## Data for processing

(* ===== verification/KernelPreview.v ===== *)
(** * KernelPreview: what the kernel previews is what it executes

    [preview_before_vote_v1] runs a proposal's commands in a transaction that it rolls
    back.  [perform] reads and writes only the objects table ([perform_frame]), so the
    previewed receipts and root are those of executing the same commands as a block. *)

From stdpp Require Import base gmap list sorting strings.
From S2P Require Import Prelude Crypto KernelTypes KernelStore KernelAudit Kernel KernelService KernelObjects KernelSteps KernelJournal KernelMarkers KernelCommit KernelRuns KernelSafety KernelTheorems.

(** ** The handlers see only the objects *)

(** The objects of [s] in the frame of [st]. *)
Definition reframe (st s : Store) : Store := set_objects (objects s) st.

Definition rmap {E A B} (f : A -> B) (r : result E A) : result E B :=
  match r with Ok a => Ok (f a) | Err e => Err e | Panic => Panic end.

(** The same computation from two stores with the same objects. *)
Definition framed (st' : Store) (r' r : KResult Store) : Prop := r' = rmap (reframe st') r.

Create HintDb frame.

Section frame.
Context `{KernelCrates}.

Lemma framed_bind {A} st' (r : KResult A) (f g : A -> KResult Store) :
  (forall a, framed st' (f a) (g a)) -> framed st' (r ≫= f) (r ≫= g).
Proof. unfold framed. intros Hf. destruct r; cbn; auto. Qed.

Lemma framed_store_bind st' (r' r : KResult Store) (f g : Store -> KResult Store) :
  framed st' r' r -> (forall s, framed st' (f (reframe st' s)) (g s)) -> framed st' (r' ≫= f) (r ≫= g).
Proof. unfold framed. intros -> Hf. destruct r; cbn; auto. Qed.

--

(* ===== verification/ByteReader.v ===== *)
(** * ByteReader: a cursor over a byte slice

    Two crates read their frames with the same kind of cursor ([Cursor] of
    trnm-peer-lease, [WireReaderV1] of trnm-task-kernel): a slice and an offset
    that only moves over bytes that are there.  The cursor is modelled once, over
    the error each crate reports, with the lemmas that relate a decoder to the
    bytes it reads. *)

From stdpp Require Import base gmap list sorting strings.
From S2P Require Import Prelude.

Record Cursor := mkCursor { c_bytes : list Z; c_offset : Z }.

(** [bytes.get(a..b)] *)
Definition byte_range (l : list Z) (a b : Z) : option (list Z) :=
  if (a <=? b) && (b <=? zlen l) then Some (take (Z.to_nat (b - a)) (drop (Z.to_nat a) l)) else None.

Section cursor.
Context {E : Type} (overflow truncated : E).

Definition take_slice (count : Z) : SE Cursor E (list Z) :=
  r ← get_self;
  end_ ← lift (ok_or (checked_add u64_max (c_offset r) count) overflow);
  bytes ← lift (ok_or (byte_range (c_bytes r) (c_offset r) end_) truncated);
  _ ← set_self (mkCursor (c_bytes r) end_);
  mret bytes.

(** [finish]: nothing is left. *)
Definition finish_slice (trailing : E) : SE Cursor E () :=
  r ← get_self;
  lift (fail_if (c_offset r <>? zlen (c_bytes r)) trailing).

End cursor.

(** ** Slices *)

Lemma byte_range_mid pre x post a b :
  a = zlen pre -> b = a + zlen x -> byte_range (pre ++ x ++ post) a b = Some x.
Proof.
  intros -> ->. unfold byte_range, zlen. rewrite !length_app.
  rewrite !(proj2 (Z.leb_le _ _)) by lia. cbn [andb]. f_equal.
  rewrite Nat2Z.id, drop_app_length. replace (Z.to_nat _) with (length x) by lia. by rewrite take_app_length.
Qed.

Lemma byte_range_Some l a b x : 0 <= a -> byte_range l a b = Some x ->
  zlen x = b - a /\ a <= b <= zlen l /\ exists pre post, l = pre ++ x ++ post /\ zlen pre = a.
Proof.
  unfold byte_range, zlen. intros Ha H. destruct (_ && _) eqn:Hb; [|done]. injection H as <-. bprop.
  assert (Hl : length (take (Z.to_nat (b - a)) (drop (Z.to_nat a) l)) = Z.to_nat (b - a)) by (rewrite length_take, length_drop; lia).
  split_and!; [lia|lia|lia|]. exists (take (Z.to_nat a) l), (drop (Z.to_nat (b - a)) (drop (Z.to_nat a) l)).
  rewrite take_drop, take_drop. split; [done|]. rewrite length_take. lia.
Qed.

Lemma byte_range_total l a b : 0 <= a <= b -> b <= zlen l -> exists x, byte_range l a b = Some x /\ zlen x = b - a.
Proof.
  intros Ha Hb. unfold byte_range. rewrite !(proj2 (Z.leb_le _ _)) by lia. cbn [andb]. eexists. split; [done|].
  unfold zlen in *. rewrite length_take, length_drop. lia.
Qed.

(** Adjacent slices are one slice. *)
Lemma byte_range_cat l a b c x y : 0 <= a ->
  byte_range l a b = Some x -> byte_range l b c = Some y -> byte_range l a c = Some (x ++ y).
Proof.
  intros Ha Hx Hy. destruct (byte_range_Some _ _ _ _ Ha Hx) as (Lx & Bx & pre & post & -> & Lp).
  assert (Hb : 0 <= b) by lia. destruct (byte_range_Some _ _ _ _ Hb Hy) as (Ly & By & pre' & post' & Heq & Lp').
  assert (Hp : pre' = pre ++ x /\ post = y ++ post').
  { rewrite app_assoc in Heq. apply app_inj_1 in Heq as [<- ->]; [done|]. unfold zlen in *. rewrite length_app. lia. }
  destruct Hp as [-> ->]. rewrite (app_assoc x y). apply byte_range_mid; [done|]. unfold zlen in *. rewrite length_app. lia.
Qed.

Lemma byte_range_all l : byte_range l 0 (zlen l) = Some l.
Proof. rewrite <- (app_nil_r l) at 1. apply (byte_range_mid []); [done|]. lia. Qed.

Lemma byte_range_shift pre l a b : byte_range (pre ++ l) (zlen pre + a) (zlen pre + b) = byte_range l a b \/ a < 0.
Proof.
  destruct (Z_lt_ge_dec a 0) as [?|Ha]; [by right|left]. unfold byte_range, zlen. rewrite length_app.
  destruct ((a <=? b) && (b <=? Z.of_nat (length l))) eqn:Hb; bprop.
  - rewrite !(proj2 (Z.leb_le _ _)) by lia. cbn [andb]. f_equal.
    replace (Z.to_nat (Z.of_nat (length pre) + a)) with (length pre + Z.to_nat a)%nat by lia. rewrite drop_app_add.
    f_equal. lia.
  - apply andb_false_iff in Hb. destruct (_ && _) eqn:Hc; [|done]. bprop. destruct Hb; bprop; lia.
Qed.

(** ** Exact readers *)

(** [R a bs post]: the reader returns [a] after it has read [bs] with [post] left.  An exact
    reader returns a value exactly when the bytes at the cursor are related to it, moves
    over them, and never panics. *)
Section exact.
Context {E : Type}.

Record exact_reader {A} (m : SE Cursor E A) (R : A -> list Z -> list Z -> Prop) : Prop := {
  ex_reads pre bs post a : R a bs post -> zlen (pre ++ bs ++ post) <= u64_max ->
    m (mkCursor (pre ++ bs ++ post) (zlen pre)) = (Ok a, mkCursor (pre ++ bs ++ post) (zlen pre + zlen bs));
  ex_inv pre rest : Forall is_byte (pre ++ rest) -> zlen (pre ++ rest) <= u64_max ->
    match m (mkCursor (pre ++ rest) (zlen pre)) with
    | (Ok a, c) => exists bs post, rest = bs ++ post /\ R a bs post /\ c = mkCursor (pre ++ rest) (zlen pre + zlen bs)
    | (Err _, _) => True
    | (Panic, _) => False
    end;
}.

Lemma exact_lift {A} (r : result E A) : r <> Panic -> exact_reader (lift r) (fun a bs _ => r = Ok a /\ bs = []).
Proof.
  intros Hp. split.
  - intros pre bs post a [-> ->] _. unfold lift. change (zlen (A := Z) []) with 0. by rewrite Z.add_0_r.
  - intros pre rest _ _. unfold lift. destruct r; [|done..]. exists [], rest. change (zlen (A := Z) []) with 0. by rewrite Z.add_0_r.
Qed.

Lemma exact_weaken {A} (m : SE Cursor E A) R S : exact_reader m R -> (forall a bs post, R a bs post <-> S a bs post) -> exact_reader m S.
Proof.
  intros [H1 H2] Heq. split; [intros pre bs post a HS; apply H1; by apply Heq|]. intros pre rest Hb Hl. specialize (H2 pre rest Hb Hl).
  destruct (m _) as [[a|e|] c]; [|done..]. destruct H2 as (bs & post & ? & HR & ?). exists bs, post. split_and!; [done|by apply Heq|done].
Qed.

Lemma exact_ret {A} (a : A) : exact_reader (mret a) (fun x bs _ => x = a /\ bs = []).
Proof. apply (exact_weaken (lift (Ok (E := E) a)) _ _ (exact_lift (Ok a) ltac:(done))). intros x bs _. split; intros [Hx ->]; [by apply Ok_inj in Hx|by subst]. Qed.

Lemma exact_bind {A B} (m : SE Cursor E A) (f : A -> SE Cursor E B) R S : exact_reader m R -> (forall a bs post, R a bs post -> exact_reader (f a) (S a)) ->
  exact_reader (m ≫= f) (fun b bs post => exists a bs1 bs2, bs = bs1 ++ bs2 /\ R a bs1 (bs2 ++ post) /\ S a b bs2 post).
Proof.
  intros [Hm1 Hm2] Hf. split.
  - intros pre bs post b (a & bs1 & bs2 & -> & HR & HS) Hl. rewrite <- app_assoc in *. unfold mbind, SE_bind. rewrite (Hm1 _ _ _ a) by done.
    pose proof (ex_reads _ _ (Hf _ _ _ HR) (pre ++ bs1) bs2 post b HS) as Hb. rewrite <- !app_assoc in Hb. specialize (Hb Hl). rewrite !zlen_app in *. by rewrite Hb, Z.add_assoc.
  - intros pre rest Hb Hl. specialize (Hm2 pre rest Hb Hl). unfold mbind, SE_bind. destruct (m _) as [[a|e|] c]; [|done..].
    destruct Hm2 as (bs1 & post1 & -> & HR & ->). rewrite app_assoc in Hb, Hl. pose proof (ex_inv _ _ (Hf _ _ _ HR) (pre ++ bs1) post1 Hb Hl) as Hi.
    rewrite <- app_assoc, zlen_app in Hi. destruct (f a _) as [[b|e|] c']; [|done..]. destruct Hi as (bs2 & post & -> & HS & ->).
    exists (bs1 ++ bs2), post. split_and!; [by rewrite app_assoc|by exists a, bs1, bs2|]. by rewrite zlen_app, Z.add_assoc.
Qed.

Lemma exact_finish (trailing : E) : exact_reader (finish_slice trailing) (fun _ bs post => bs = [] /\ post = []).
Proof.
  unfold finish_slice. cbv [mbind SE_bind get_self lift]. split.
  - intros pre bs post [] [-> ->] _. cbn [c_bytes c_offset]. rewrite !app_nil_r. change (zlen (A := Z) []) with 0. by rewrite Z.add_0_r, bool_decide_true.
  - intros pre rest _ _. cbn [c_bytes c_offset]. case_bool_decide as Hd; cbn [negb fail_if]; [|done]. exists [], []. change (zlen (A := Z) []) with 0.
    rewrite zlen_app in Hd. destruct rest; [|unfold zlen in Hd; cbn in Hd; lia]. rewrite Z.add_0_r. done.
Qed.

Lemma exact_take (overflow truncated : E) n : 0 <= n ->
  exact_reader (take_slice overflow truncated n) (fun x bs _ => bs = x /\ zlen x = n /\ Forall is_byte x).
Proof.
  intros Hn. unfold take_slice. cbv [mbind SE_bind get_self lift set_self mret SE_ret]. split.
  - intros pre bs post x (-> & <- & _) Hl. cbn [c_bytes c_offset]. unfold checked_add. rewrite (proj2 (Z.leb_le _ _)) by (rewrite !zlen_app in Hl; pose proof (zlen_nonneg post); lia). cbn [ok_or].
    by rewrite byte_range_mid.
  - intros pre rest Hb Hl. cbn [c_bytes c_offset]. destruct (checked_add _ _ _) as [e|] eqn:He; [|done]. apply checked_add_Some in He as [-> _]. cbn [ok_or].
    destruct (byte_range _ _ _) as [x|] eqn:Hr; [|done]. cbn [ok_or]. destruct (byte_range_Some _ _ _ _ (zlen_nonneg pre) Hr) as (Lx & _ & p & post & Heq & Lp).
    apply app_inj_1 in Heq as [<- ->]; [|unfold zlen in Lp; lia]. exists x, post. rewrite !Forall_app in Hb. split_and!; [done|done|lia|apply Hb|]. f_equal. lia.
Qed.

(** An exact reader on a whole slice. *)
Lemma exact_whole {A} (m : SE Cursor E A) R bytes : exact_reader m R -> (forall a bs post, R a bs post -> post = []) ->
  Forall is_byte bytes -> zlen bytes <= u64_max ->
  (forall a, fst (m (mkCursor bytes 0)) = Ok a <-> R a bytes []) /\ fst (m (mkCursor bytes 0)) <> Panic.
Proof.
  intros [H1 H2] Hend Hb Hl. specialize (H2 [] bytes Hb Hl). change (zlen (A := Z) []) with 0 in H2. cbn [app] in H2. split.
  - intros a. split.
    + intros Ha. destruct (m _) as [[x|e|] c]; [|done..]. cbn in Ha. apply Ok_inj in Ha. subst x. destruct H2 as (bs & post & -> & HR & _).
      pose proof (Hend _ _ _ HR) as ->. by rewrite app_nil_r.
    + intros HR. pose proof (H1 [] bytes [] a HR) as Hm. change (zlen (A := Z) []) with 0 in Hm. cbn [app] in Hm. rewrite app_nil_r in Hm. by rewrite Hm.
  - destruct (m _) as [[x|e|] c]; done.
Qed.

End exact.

## Task objective
From the records above, give again exactly the lines running from the line with "m (mkCursor (pre ++ bs" to the line with "intros Hp. split.", inclusive.

## Task output
    m (mkCursor (pre ++ bs ++ post) (zlen pre)) = (Ok a, mkCursor (pre ++ bs ++ post) (zlen pre + zlen bs));
  ex_inv pre rest : Forall is_byte (pre ++ rest) -> zlen (pre ++ rest) <= u64_max ->
    match m (mkCursor (pre ++ rest) (zlen pre)) with
    | (Ok a, c) => exists bs post, rest = bs ++ post /\ R a bs post /\ c = mkCursor (pre ++ rest) (zlen pre + zlen bs)
    | (Err _, _) => True
    | (Panic, _) => False
    end;
}.

Lemma exact_lift {A} (r : result E A) : r <> Panic -> exact_reader (lift r) (fun a bs _ => r = Ok a /\ bs = []).
Proof.
  intros Hp. split.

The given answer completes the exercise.